In 1997 I got the opportunity of finding out for myself. I would visit the Anarkali Market near where my mother lived as a child and I would bring back some chilgoze for her. And I would visit the other Hyderabad.

We weren’t in a hotel there; neither was the team. They stayed in the cantonment under the hospitality of the Pakistan army and we stayed as house guests. Our hosts took us to dinner to the Hyderabad Club, showed us how drinks could be poured out of a kettle and after a few had gone down told us “bhai, sirf aapke nahin hamaare bhi pachas saal hue hain azaadi ke“.

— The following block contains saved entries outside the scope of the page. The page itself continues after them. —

(** [increments.sort()]. *)
Definition sort_intervals (l : list U64BlobIdClosedInterval) : list U64BlobIdClosedInterval :=
  merge_sort interval_le l.

Definition SINGLE_BLOB_SIZE : Z := Z.shiftl 1 30.
Definition MAX_BLOCK_INDEX : Z := Z.shiftl 1 (64 - 30) - 1.

#[global] Arguments SINGLE_BLOB_SIZE : simpl never.
#[global] Arguments MAX_BLOCK_INDEX : simpl never.

Section range_key.
Context `{Profile}.

Definition new (left right : UniqueU64BlobId) : result U64BlobIdClosedInterval :=
  if right <? left then Panic "never do it" else Ok (MkInterval left right).

Definition unique_blob_id_from_range_and_offset (range : KeyRange) (offset : KeyOffset)
  : result UniqueU64BlobId :=
  base ← u64_mul range SINGLE_BLOB_SIZE; u64_add base offset.

Definition new_from_range_and_offsets (range : KeyRange) (left right : KeyOffset)
  : result U64BlobIdClosedInterval :=
  l ← unique_blob_id_from_range_and_offset range left;
  r ← unique_blob_id_from_range_and_offset range right;
  new l r.

(** The [as usize] cast is the identity on a 64-bit target. *)
Definition ids_count (self : U64BlobIdClosedInterval) : result Z :=
  diff ← u64_sub (right self) (left self);
  match u64_checked_add diff 1 with
  | Some count => Ok count
  | None => Panic "interval too large: would overflow when adding 1"
  end.

(** One call of the closure given to [std::iter::from_fn]: its captured variable
    [current] is the state. *)
Definition iter_next (self : U64BlobIdClosedInterval) (current : UniqueU64BlobId)
  : result (option UniqueU64BlobId * UniqueU64BlobId) :=
  if current <=? right self then
    let res := current in
    current' ← u64_add current 1;
    Ok (Some res, current')
  else Ok (None, current).

(** Drains the iterator: calls [iter_next] until it answers [None]. *)
Fixpoint iter_drain (fuel : nat) (self : U64BlobIdClosedInterval) (current : UniqueU64BlobId)
  : result (list UniqueU64BlobId) :=
  match fuel with
  | O => OutOfFuel
  | S fuel' =>
      '(item, current') ← iter_next self current;
      match item with
      | None => Ok []
      | Some id => ids ← iter_drain fuel' self current'; Ok (id :: ids)
      end
  end.

(** One call per id and the last one, which answers [None]. *)
Definition iter_fuel (self : U64BlobIdClosedInterval) : nat :=
  S (Z.to_nat (right self - left self + 1)).

Definition iter (self : U64BlobIdClosedInterval) : result (list UniqueU64BlobId) :=
  iter_drain (iter_fuel self) self (left self).

Definition full_interval_for_range (range : KeyRange) : result U64BlobIdClosedInterval :=
  if range >? MAX_BLOCK_INDEX then Panic "index can't be more than MAX_BLOCK_INDEX"
  else
    lo ← u64_mul range SINGLE_BLOB_SIZE;
    base ← u64_mul range SINGLE_BLOB_SIZE;
    next ← u64_add base SINGLE_BLOB_SIZE;
    hi ← u64_sub next 1;
    new lo hi.

Definition range_from_unique_blob_id (global_key : UniqueU64BlobId) : result KeyRange :=
  limit ← u64_mul MAX_BLOCK_INDEX SINGLE_BLOB_SIZE;
  if global_key >? limit then Panic "out of range"
  else Ok (global_key / SINGLE_BLOB_SIZE).

Definition range_offset_from_unique_blob_id (global_key : UniqueU64BlobId)
  : result (KeyRange * KeyOffset) :=
  range ← range_from_unique_blob_id global_key;
  let offset := global_key mod SINGLE_BLOB_SIZE in
  Ok (range, offset).
End range_key.

(** *** Specification vocabulary *)

(** The ids of a closed interval, in increasing order. *)
Definition ids (i : U64BlobIdClosedInterval) : list UniqueU64BlobId :=
  seqZ (left i) (right i - left i + 1).

(** An interval that [new] can build and whose iterator ends. *)
Definition interval_ok (i : U64BlobIdClosedInterval) : Prop :=
  0 <= left i <= right i /\ right i < u64_max.

(** The ids [range_from_unique_blob_id] accepts. *)
Definition addressable (id : UniqueU64BlobId) : Prop :=
  0 <= id <= MAX_BLOCK_INDEX * SINGLE_BLOB_SIZE.

(** A pair [(range, offset)] of one of the ranges below the last. *)
Definition slot_ok (range : KeyRange) (offset : KeyOffset) : Prop :=
  0 <= range < MAX_BLOCK_INDEX /\ 0 <= offset < SINGLE_BLOB_SIZE.

Definition slot_id (range : KeyRange) (offset : KeyOffset) : UniqueU64BlobId :=
  range * SINGLE_BLOB_SIZE + offset.
#[global] Arguments slot_id : simpl never.
(** *** Lemmas *)

Lemma blob_size_eq : SINGLE_BLOB_SIZE = 1073741824.
Proof. reflexivity. Qed.
Lemma max_block_eq : MAX_BLOCK_INDEX = 17179869183.
Proof. reflexivity. Qed.
Lemma modulus_blocks : u64_modulus = (MAX_BLOCK_INDEX + 1) * SINGLE_BLOB_SIZE.
Proof. reflexivity. Qed.

(** Replaces the constants of the blob layout by numbers and calls [lia]. *)
Ltac blob_lia :=
  unfold slot_ok, slot_id, addressable, interval_ok in *; cbn [left right] in *;
  rewrite ?blob_size_eq, ?max_block_eq in *; u64_solve.

#[export] Instance interval_le_total : Total interval_le.
Proof. intros i j. unfold interval_le. lia. Qed.
#[export] Instance interval_le_trans : Transitive interval_le.
Proof. intros i j k. unfold interval_le. lia. Qed.
#[export] Instance interval_le_anti : AntiSymm (=) interval_le.
Proof. intros [a b] [c d]. unfold interval_le; cbn. intros. f_equal; lia. Qed.

Lemma sort_intervals_perm l : sort_intervals l ≡ₚ l.
Proof. apply merge_sort_Permutation. Qed.

Lemma sort_intervals_sorted l : StronglySorted interval_le (sort_intervals l).
Proof. apply (StronglySorted_merge_sort interval_le). Qed.

(** Sorting forgets the order in which a hash map produced the intervals. *)
Lemma sort_intervals_unique l1 l2 : l1 ≡ₚ l2 -> sort_intervals l1 = sort_intervals l2.
Proof.
  intros Hp. apply (StronglySorted_unique interval_le);
    [apply sort_intervals_sorted|apply sort_intervals_sorted|].
  by rewrite !sort_intervals_perm.
Qed.

Lemma elem_of_ids i id : id ∈ ids i <-> left i <= id <= right i.
Proof. unfold ids. rewrite elem_of_seqZ. lia. Qed.

Lemma ids_nodup i : NoDup (ids i).
Proof. apply NoDup_seqZ. Qed.

Lemma length_ids i : left i <= right i -> Z.of_nat (length (ids i)) = right i - left i + 1.
Proof. intros. unfold ids. rewrite length_seqZ. lia. Qed.

Section lemmas.
Context `{Profile}.

Lemma slot_id_ok range offset :
  0 <= range <= MAX_BLOCK_INDEX -> 0 <= offset < SINGLE_BLOB_SIZE ->
  unique_blob_id_from_range_and_offset range offset = Ok (slot_id range offset).
Proof.
  intros. unfold unique_blob_id_from_range_and_offset.
  rewrite u64_mul_ok by blob_lia. cbn. apply u64_add_ok. blob_lia.
Qed.

Lemma range_from_ok id :
  addressable id -> range_from_unique_blob_id id = Ok (id / SINGLE_BLOB_SIZE).
Proof.
  intros. unfold range_from_unique_blob_id. rewrite u64_mul_ok by blob_lia. cbn.
  destruct (Z.gtb_spec id (MAX_BLOCK_INDEX * SINGLE_BLOB_SIZE)); [blob_lia|done].
Qed.

Lemma range_from_panics id :
  MAX_BLOCK_INDEX * SINGLE_BLOB_SIZE < id ->
  range_from_unique_blob_id id = Panic "out of range".
Proof.
  intros. unfold range_from_unique_blob_id. rewrite u64_mul_ok by blob_lia. cbn.
  destruct (Z.gtb_spec id (MAX_BLOCK_INDEX * SINGLE_BLOB_SIZE)); [done|blob_lia].
Qed.

Lemma range_offset_ok id :
  addressable id ->
  range_offset_from_unique_blob_id id = Ok (id / SINGLE_BLOB_SIZE, id mod SINGLE_BLOB_SIZE).
Proof. intros. unfold range_offset_from_unique_blob_id. by rewrite range_from_ok. Qed.

Lemma slot_addressable range offset : slot_ok range offset -> addressable (slot_id range offset).
Proof. intros. blob_lia. Qed.

Lemma slot_id_div range offset :
  0 <= offset < SINGLE_BLOB_SIZE -> slot_id range offset / SINGLE_BLOB_SIZE = range.
Proof. unfold slot_id. rewrite blob_size_eq. intros. Z.div_mod_to_equations. lia. Qed.

Lemma slot_id_mod range offset :
  0 <= offset < SINGLE_BLOB_SIZE -> slot_id range offset mod SINGLE_BLOB_SIZE = offset.
Proof. unfold slot_id. rewrite blob_size_eq. intros. Z.div_mod_to_equations. lia. Qed.

Lemma slot_id_of_id id :
  slot_id (id / SINGLE_BLOB_SIZE) (id mod SINGLE_BLOB_SIZE) = id.
Proof. unfold slot_id. rewrite blob_size_eq. Z.div_mod_to_equations. lia. Qed.

Lemma slot_id_inj r o r' o' :
  0 <= o < SINGLE_BLOB_SIZE -> 0 <= o' < SINGLE_BLOB_SIZE ->
  slot_id r o = slot_id r' o' -> r = r' /\ o = o'.
Proof. blob_lia. Qed.

Lemma new_ok l r : l <= r -> new l r = Ok (MkInterval l r).
Proof. intros. unfold new. destruct (Z.ltb_spec r l); [lia|done]. Qed.

Lemma new_from_slots_ok range l r :
  0 <= range <= MAX_BLOCK_INDEX -> 0 <= l <= r -> r < SINGLE_BLOB_SIZE ->
  new_from_range_and_offsets range l r = Ok (MkInterval (slot_id range l) (slot_id range r)).
Proof.
  intros. unfold new_from_range_and_offsets.
  rewrite !slot_id_ok by lia. cbn. apply new_ok. blob_lia.
Qed.

Lemma iter_drain_spec i : interval_ok i ->
  forall n cur, left i <= cur <= right i + 1 -> (Z.to_nat (right i - cur + 1) < n)%nat ->
  iter_drain n i cur = Ok (seqZ cur (right i - cur + 1)).
Proof.
  intros Hi n. induction n as [|n IH]; intros cur Hc Hn; [lia|]. cbn. unfold iter_next.
  destruct (Z.leb_spec cur (right i)).
  - rewrite u64_add_ok by blob_lia. cbn. rewrite IH by lia. cbn.
    rewrite (seqZ_cons cur) by lia. do 3 f_equal; lia.
  - cbn. by rewrite seqZ_nil by lia.
Qed.

Lemma iter_ok i : interval_ok i -> iter i = Ok (ids i).
Proof.
  intros Hi. unfold iter, iter_fuel, ids. apply iter_drain_spec; [done|blob_lia|lia].
Qed.

Lemma ids_count_ok i : interval_ok i -> ids_count i = Ok (Z.of_nat (length (ids i))).
Proof.
  intros Hi. unfold ids_count. rewrite u64_sub_ok by blob_lia. cbn.
  unfold u64_checked_add. rewrite (proj2 (u64_in_range_spec _)) by blob_lia.
  rewrite length_ids by blob_lia. done.
Qed.
End lemmas.

(** *** Properties *)

(** The two conversions between blob ids and (range, offset) pairs are inverse
    to each other, in either build profile: every pair of a range below the last and
    an offset below the blob size converts to an id that converts back to it, and
    every addressable id converts to a pair that converts back to it. *)
Theorem blob_id_roundtrip `{Profile} :
  (forall range offset, slot_ok range offset ->
     exists id, unique_blob_id_from_range_and_offset range offset = Ok id
                /\ range_offset_from_unique_blob_id id = Ok (range, offset)) /\
  (forall id, addressable id ->
     exists range offset, range_offset_from_unique_blob_id id = Ok (range, offset)
                /\ unique_blob_id_from_range_and_offset range offset = Ok id).
Proof.
  split.
  - intros r o Hs. exists (slot_id r o). split; [apply slot_id_ok; blob_lia|].
    rewrite range_offset_ok by by apply slot_addressable.
    rewrite slot_id_div, slot_id_mod by blob_lia. done.
  - intros id Hid. exists (id / SINGLE_BLOB_SIZE), (id mod SINGLE_BLOB_SIZE).
    split; [by apply range_offset_ok|].
    rewrite slot_id_ok, slot_id_of_id; [done| |]; revert Hid; unfold addressable;
      rewrite blob_size_eq, max_block_eq; intros; Z.div_mod_to_equations; lia.
Qed.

Lahore could have been Delhi. Same cars, same roads, same clothes, same chaat. And the Pearl Continental was outstanding. Walking by the shops, wondering how different the prices there would be from those in the markets, I was pounced  upon by a  man from one of the antique shops. “Aap wahi hain na, jo Sahara Cup me aate hain” he said and I appreciated the “aap” which is how it was in my Hyderabad. “India se aaye hain?”. “Ji haan” I started but before I could continue he had taken over the conversation “Phir to aap hamaare mehmaan hue. Chaliye Lahore dikhate hain aapko”.

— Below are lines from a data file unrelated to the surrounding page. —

(* ===== verification/Assembler.v ===== *)
(** * The generated crate: states, steps and entry points

    Models [generated/src/maroon_assembler.rs], the program [dsl::codegen] emits
    for [runtime/src/ir_spec.rs] and the runtime executes: [State] and
    [StepResult], the frame size of every state ([func_args_count]), the step
    function [global_step] (one definition per function of the IR, dispatched as
    the single Rust [match] does), and the tables that build the first stack and
    heap of a fiber. A variable a step reads is fetched by [get_*], which panics
    as the generated [unreachable!()] and the slice index do. *)
From S2P Require Import Prelude Values.
Local Open Scope string_scope.

Inductive State : Type :=
| State_Completed
| State_Idle
| State_RootMainEntry
| State_RootMainReturn
| State_TestCalculatorMainCalculate
| State_TestCalculatorMainDebugGottenTask
| State_TestCalculatorMainDebugVars
| State_TestCalculatorMainEntry
| State_TestCalculatorMainResponse
| State_TestCalculatorMainReturn
| State_TestCalculatorMainSelectQueue
| State_TestCreateQueueMainAnswer
| State_TestCreateQueueMainAwaitOnQueue
| State_TestCreateQueueMainCleanUp
| State_TestCreateQueueMainCorrectCreation
| State_TestCreateQueueMainDebugVars
| State_TestCreateQueueMainDebugVars2
| State_TestCreateQueueMainDebugVars3
| State_TestCreateQueueMainEntry
| State_TestCreateQueueMainExtractFutAndInc
| State_TestCreateQueueMainReturn
| State_TestCreateQueueMainWrongQueueCreation
| State_TestFunctionsCallBinarySearchCalculateDiv
| State_TestFunctionsCallBinarySearchCmpLess
| State_TestFunctionsCallBinarySearchEntry
| State_TestFunctionsCallBinarySearchGoLeft
| State_TestFunctionsCallBinarySearchGoLeftCheckOverflow
| State_TestFunctionsCallBinarySearchGoRight
| State_TestFunctionsCallBinarySearchRecursiveCall
| State_TestFunctionsCallBinarySearchReturnNone
| State_TestFunctionsCallBinarySearchReturnFound
| State_TestFunctionsCallBinarySearchReturnIfEqual
| State_TestFunctionsCallBinarySearchReturnResult
| State_TestFunctionsCallFactorialEntry
| State_TestFunctionsCallFactorialFactorialCall
| State_TestFunctionsCallFactorialMultiply
| State_TestFunctionsCallFactorialReturn
| State_TestFunctionsCallFactorialReturn1
| State_TestFunctionsCallFactorialSubtract
| State_TestFunctionsCallMainAfterBinary
| State_TestFunctionsCallMainAfterFactorial
| State_TestFunctionsCallMainAfterMultiply
| State_TestFunctionsCallMainBinarySearch
| State_TestFunctionsCallMainEntry
| State_TestFunctionsCallMainFactorial
| State_TestFunctionsCallMainFinish
| State_TestFunctionsCallMainMultiply
| State_TestFunctionsCallMainSetBSearchValues
| State_TestFunctionsCallMultEntry
| State_TestFunctionsCallSubEntry
| State_TestInfiniteSummatorMainCalculate
| State_TestInfiniteSummatorMainCreateQueue
| State_TestInfiniteSummatorMainEntry
| State_TestInfiniteSummatorMainResponse
| State_TestInfiniteSummatorMainReturn
| State_TestInfiniteSummatorMainSelectQueue
| State_TestRootFiberMainAwaitResponse
| State_TestRootFiberMainAwaitResponse2
| State_TestRootFiberMainCreateFiber
| State_TestRootFiberMainCreateFuture
| State_TestRootFiberMainCreateQueueues
| State_TestRootFiberMainEntry
| State_TestRootFiberMainPrepareCalculationRequests
| State_TestRootFiberMainReturn
| State_TestRootFiberMainReturnDbg
| State_TestRootFiberMainSendCalculationRequest
| State_TestRootFiberSleepTestMainCreatePrimitives
| State_TestRootFiberSleepTestMainEntry
| State_TestRootFiberSleepTestMainReturn
| State_TestRootFiberSleepTestMainReturnDbg
| State_TestRootFiberSleepTestMainSeelect
| State_TestSelectQueueMainCompare
| State_TestSelectQueueMainEntry
| State_TestSelectQueueMainIncFromFut
| State_TestSelectQueueMainInitFutureId
| State_TestSelectQueueMainPrepareCond
| State_TestSelectQueueMainReturn
| State_TestSelectQueueMainSelectCounter
| State_TestSelectQueueMainStartWork
| State_TestTaskExecutorIncrementerMainAwait
| State_TestTaskExecutorIncrementerMainDebug2
| State_TestTaskExecutorIncrementerMainDebugVars
| State_TestTaskExecutorIncrementerMainDebugVars2
| State_TestTaskExecutorIncrementerMainEntry
| State_TestTaskExecutorIncrementerMainIncrement
| State_TestTaskExecutorIncrementerMainInitQueueName
| State_TestTaskExecutorIncrementerMainReturn
| State_TestTaskExecutorIncrementerMainReturnResult.

(** ** Stack entries and step results *)

Inductive StackEntry : Type :=
| StackEntry_State (s : State)
| StackEntry_Retrn (offset : option nat)
| StackEntry_Value (name : string) (v : Value)
| StackEntry_FrameAssign (updates : list (nat * Value)).

Inductive SelectArm : Type :=
| SelectArm_FutureVar (future_id : string) (bind : option string) (next : State)
| SelectArm_Queue (queue_name : string) (bind : string) (next : State).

And so I found myself with a complete stranger in a country I had apprehensions about. I had heard about the fine cloth they sold and wanted to buy some for my wife. We went to four shops in each of which I was introduced as “India se hamaare mehmaan hain” and neither of which I could leave until I had partaken of their hospitality. I had the mandatory chaat and a ‘special’ ice-cream before we found the shop we were looking for. A very polite man showed me all he had, recommended fabric heartily and while doing so asked “Kaun jeetega? Hamaare to waise chalis pachas hazaar hote hain match pe?” “Itne?” I asked a bit bewildered. His answer floored me. “Sochiye aap, agar ham hi itne lagaate hain to bananewalon ne kitne banaaye honge!” The next evening the fabric I selected, with a dupatta acquired from elsewhere was delivered to my hotel room. I had paid on trust.

The Gaddafi Stadium was packed the next day and while walking around between commentary stints, I ran into a policeman on duty. He asked me the inevitable “India se hain aap?” When I said yes, he promptly reached into his pocket for a little trinket, thrust it into my hesitant palm and said “dene ke liye mere paas kuch nahin lekin yeh chhoti si cheez yaad ke taur pe le jaaiye. Apne logon se kahiye Pakistan me bhi dost hain.”

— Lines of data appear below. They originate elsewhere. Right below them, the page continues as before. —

(** One iteration of the loop over the ranges known from any node. *)
Definition range_delays (transactions : Transactions) (self_offsets : Offsets)
  (res : gmap PeerId (list RangeKey.U64BlobIdClosedInterval))
  (entry : KeyRange * gmap PeerId KeyOffset)
  : result (gmap PeerId (list RangeKey.U64BlobIdClosedInterval)) :=
  let '(range, nodes) := entry in
  match max_by_key (hash_iter nodes) with
  | None => Ok res
  | Some (peer_id, offset) =>
      let right_border := offset in
      left_border ← match self_offsets !! range with
                    | Some current =>
                        if current >=? right_border then Ok None
                        else l ← u64_add current 1; Ok (Some l)
                    | None => Ok (Some 0)
                    end;
      match left_border with
      | None => Ok res
      | Some left_border =>
          new_intervals ←
            missing_intervals (S (Z.to_nat (right_border + 1 - left_border))) transactions range
              left_border left_border right_border [];
          match res !! peer_id with
          | Some ranges => Ok (<[peer_id := ranges ++ new_intervals]> res)
          | None => Ok (<[peer_id := new_intervals]> res)
          end
      end
  end.

Definition self_delays (transactions : Transactions) (self_offsets : Offsets)
  (offsets : PeerOffsets) : result (gmap PeerId (list RangeKey.U64BlobIdClosedInterval)) :=
  for_each (hash_iter offsets) (range_delays transactions self_offsets) ∅.

(** ** Handlers *)

Definition recalculate_consensus_offsets (self : App) : result App :=
  consensus_offset ←
    for_each (hash_iter (offsets self))
      (fun consensus_offset '(k, v) =>
         max ← consensus_maximum v (consensus_nodes (params self));
         match max with
         | Some max => Ok (<[k := max]> consensus_offset)
         | None => Ok consensus_offset
         end) (consensus_offset self);
  Ok (mkApp (params self) (peer_id self) (self_offsets self) (offsets self) consensus_offset
        (commited_offsets self) (epochs self) (transactions self) (linearizer self)
        (send_decider self)).

(** [self.commited_offsets.insert] for the end of every interval. *)
Definition commit_offsets (commited_offsets : Offsets)
  (increments : list RangeKey.U64BlobIdClosedInterval) : result Offsets :=
  for_each increments
    (fun commited_offsets interval =>
       '(range, new_offset) ← RangeKey.range_offset_from_unique_blob_id (RangeKey.right interval);
       Ok (<[range := new_offset]> commited_offsets)) commited_offsets.

(** The body of the two nested loops that collect the blueprints for the runtime. *)
Definition collect_blueprint (st : Transactions * list TaskBlueprint) (i : UniqueU64BlobId)
  : result (Transactions * list TaskBlueprint) :=
  let '(transactions, blueprints) := st in
  tx ← expect "TODO: make sure all txs are here" (transactions !! i);
  let tx := set_status TxStatus_Pending tx in
  Ok (<[i := tx]> transactions,
      blueprints ++ [mkTaskBlueprint (tx_id tx) (TxBlueprint_queue_name (Transaction_blueprint tx))
                       (TxBlueprint_param (Transaction_blueprint tx))]).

Till Kargil happened that is what I remembered Pakistan by.  A simple man with a simple gift and a large message. By the time this cricket tour ends, I hope to return to that memory.

But can romance once again erase bloodshed? Can the thoughts of common men replace those of scheming generals? Can sanity wriggle in and scream louder than madness? There is much that this cricket tour can do.